### Data records

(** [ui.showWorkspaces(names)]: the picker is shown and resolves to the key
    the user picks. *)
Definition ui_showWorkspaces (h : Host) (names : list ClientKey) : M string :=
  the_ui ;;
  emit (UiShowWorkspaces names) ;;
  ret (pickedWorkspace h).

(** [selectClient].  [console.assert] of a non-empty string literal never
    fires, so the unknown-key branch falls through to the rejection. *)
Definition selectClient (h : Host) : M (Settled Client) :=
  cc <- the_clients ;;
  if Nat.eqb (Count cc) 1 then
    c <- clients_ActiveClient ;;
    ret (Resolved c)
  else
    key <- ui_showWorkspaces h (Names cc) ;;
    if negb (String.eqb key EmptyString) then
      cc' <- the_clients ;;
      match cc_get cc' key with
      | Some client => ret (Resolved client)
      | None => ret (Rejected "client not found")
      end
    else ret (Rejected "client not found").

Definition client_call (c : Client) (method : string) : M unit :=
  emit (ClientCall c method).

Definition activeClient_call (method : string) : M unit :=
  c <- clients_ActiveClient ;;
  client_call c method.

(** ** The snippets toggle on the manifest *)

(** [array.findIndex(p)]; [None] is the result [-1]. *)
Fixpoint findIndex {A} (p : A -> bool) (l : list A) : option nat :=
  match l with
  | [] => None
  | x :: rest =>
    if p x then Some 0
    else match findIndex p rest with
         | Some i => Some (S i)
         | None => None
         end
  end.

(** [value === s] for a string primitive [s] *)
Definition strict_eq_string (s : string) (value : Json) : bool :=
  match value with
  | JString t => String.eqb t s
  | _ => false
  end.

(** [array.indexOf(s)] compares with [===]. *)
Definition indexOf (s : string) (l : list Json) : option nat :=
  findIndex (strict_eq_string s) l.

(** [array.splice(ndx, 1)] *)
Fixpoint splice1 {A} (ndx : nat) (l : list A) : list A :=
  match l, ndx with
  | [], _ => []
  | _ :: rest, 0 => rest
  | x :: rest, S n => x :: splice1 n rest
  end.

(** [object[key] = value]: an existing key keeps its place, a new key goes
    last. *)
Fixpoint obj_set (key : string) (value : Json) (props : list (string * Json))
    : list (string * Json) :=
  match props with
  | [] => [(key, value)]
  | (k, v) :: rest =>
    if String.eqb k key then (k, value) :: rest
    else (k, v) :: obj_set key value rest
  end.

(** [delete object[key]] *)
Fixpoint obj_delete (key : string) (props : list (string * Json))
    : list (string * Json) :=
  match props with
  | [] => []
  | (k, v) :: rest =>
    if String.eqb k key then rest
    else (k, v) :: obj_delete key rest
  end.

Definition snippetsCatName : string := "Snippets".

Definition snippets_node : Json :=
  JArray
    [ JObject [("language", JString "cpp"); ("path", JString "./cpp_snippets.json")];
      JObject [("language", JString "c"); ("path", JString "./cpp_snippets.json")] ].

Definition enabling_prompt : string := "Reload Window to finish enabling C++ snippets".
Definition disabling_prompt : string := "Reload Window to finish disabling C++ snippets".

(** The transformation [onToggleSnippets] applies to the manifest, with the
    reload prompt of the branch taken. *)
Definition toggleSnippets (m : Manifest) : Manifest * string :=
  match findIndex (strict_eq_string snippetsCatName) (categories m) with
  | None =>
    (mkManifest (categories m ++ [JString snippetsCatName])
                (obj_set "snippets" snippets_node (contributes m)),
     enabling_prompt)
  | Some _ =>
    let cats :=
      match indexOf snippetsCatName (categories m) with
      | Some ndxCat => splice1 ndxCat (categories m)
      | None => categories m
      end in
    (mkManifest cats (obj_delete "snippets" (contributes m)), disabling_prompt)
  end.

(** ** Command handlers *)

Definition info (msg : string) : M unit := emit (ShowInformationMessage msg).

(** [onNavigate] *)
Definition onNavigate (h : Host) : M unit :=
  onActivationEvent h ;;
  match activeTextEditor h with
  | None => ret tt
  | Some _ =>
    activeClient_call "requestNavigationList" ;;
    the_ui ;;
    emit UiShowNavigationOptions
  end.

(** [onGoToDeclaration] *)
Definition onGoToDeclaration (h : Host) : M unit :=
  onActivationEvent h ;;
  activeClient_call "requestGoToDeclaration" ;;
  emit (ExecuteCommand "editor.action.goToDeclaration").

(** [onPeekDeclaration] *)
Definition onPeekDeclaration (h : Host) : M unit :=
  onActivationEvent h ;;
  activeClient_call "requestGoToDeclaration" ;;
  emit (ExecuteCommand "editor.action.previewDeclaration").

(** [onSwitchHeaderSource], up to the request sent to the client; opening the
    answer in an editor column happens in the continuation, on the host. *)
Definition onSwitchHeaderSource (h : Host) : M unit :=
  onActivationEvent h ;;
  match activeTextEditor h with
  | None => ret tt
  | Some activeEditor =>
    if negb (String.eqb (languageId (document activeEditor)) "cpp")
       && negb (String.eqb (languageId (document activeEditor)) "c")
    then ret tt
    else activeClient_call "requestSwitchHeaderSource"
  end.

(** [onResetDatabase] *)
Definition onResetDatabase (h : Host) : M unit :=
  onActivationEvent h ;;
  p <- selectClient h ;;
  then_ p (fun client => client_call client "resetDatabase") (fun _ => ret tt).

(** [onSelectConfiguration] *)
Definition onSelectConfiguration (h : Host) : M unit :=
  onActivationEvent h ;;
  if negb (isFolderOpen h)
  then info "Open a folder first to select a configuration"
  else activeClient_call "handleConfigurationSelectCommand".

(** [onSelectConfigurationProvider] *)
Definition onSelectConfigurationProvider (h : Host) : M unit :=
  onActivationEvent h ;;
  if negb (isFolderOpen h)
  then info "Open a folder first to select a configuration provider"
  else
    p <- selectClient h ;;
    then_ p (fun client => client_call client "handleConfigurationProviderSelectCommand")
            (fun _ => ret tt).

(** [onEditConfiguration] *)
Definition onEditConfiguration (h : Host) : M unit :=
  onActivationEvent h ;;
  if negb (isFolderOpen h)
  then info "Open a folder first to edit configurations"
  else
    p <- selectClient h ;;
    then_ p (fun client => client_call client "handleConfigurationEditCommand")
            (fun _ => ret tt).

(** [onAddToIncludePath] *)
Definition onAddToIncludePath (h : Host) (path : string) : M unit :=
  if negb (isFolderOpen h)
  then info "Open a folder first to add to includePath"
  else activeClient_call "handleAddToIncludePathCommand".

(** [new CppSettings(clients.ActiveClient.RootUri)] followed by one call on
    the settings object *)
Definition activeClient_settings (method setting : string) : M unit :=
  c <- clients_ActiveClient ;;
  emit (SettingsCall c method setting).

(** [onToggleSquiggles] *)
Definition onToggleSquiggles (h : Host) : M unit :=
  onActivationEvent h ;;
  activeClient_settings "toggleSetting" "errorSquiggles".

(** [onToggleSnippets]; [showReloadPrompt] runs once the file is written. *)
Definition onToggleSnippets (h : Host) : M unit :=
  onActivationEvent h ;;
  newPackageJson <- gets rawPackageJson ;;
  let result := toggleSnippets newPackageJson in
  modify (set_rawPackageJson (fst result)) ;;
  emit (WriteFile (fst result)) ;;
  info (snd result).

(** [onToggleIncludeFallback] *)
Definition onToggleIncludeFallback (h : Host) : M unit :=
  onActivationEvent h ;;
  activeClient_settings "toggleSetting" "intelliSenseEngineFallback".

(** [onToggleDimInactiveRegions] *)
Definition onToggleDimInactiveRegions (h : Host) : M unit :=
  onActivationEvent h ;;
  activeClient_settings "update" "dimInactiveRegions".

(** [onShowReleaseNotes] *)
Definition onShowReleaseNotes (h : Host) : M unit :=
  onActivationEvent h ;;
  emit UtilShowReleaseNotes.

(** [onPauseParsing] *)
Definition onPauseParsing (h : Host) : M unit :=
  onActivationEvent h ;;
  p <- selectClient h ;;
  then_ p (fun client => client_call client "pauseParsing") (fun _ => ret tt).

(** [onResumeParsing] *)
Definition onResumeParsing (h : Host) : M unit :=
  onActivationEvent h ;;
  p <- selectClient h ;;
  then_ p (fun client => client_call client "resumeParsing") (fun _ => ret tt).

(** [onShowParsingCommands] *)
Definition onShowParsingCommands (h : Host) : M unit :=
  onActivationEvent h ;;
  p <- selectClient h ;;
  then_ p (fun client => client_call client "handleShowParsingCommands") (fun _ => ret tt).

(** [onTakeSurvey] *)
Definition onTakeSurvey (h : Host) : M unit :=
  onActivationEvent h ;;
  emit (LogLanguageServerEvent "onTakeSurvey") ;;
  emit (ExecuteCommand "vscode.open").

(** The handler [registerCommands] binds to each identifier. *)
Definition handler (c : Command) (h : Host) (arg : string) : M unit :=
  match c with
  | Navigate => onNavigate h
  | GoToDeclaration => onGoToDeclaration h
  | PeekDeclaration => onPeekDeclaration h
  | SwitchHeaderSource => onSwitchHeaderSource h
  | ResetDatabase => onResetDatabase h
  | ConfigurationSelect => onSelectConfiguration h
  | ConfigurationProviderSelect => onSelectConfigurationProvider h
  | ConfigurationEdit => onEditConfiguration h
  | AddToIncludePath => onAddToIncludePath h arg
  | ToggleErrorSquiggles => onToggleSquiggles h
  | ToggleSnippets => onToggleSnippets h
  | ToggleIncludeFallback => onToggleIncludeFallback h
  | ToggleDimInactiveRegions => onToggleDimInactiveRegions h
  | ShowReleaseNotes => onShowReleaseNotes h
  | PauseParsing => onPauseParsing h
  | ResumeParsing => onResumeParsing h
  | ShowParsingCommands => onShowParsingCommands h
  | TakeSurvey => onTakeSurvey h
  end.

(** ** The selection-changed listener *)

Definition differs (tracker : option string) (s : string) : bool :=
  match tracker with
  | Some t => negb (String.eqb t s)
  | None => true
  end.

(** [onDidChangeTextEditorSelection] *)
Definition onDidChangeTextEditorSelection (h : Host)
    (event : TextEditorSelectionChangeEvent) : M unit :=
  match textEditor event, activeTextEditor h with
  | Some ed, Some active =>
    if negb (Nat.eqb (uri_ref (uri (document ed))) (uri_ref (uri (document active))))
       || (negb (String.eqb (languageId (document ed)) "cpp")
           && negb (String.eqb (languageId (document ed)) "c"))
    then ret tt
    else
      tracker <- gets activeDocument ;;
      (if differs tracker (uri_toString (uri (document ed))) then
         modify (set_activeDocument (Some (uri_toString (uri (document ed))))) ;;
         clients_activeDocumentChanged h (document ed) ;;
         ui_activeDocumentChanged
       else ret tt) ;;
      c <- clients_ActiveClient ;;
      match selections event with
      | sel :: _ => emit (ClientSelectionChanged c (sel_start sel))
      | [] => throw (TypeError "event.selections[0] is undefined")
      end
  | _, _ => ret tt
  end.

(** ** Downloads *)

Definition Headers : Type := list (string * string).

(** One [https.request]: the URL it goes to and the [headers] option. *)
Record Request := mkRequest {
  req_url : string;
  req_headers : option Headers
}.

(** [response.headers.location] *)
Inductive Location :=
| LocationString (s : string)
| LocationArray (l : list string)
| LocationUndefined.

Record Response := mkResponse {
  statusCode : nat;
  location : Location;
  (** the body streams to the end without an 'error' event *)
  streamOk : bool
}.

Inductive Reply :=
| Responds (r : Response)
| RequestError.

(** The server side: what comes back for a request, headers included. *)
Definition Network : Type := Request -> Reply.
--
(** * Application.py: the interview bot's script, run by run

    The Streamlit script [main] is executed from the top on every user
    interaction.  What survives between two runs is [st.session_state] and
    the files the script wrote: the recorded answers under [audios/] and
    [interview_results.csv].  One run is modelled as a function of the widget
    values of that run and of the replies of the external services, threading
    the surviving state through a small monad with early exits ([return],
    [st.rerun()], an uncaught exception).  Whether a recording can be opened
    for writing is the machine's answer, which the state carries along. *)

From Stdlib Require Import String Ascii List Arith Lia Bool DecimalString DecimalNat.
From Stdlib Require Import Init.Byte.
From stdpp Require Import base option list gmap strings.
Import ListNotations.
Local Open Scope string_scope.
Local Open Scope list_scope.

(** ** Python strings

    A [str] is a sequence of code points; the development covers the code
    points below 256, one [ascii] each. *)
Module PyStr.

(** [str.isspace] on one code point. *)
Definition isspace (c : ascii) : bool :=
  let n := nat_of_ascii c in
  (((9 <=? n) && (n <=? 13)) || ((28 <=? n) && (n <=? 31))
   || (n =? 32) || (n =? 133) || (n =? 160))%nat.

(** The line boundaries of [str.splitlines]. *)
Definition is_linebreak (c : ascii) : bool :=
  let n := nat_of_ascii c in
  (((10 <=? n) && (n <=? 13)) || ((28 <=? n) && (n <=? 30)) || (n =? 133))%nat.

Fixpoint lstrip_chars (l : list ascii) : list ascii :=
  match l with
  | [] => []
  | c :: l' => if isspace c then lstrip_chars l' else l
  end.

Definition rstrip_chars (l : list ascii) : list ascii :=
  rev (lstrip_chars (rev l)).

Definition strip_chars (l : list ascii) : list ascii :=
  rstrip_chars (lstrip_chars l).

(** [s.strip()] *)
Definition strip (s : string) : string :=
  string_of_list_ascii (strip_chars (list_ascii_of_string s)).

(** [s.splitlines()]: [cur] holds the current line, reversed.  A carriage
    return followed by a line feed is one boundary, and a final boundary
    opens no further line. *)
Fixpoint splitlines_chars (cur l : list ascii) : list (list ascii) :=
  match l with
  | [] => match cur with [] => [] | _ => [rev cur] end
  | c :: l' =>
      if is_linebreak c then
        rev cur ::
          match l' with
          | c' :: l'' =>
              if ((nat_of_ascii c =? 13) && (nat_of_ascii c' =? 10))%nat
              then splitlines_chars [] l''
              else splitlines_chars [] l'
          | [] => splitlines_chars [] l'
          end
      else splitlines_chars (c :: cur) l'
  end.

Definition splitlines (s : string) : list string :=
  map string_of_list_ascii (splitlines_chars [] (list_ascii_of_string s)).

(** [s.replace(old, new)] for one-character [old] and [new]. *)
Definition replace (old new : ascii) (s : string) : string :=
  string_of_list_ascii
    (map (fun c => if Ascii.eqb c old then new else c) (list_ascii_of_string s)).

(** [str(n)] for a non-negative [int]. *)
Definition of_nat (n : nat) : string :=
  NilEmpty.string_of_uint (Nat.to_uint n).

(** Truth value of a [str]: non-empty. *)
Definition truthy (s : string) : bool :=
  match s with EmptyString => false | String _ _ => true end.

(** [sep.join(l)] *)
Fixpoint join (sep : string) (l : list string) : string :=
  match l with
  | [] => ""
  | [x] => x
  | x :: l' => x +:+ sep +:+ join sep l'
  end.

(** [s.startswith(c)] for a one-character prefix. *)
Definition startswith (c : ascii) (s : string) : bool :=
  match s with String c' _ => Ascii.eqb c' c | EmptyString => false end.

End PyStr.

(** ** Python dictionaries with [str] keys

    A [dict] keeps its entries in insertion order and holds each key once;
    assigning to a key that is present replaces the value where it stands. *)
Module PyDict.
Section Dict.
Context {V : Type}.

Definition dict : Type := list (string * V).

### Activity
In the records above, some lines may contain the word "onShowParsingCommands"; copy every one of them.

### Answer for this exercise
(** [onShowParsingCommands] *)
Definition onShowParsingCommands (h : Host) : M unit :=
  | ShowParsingCommands => onShowParsingCommands h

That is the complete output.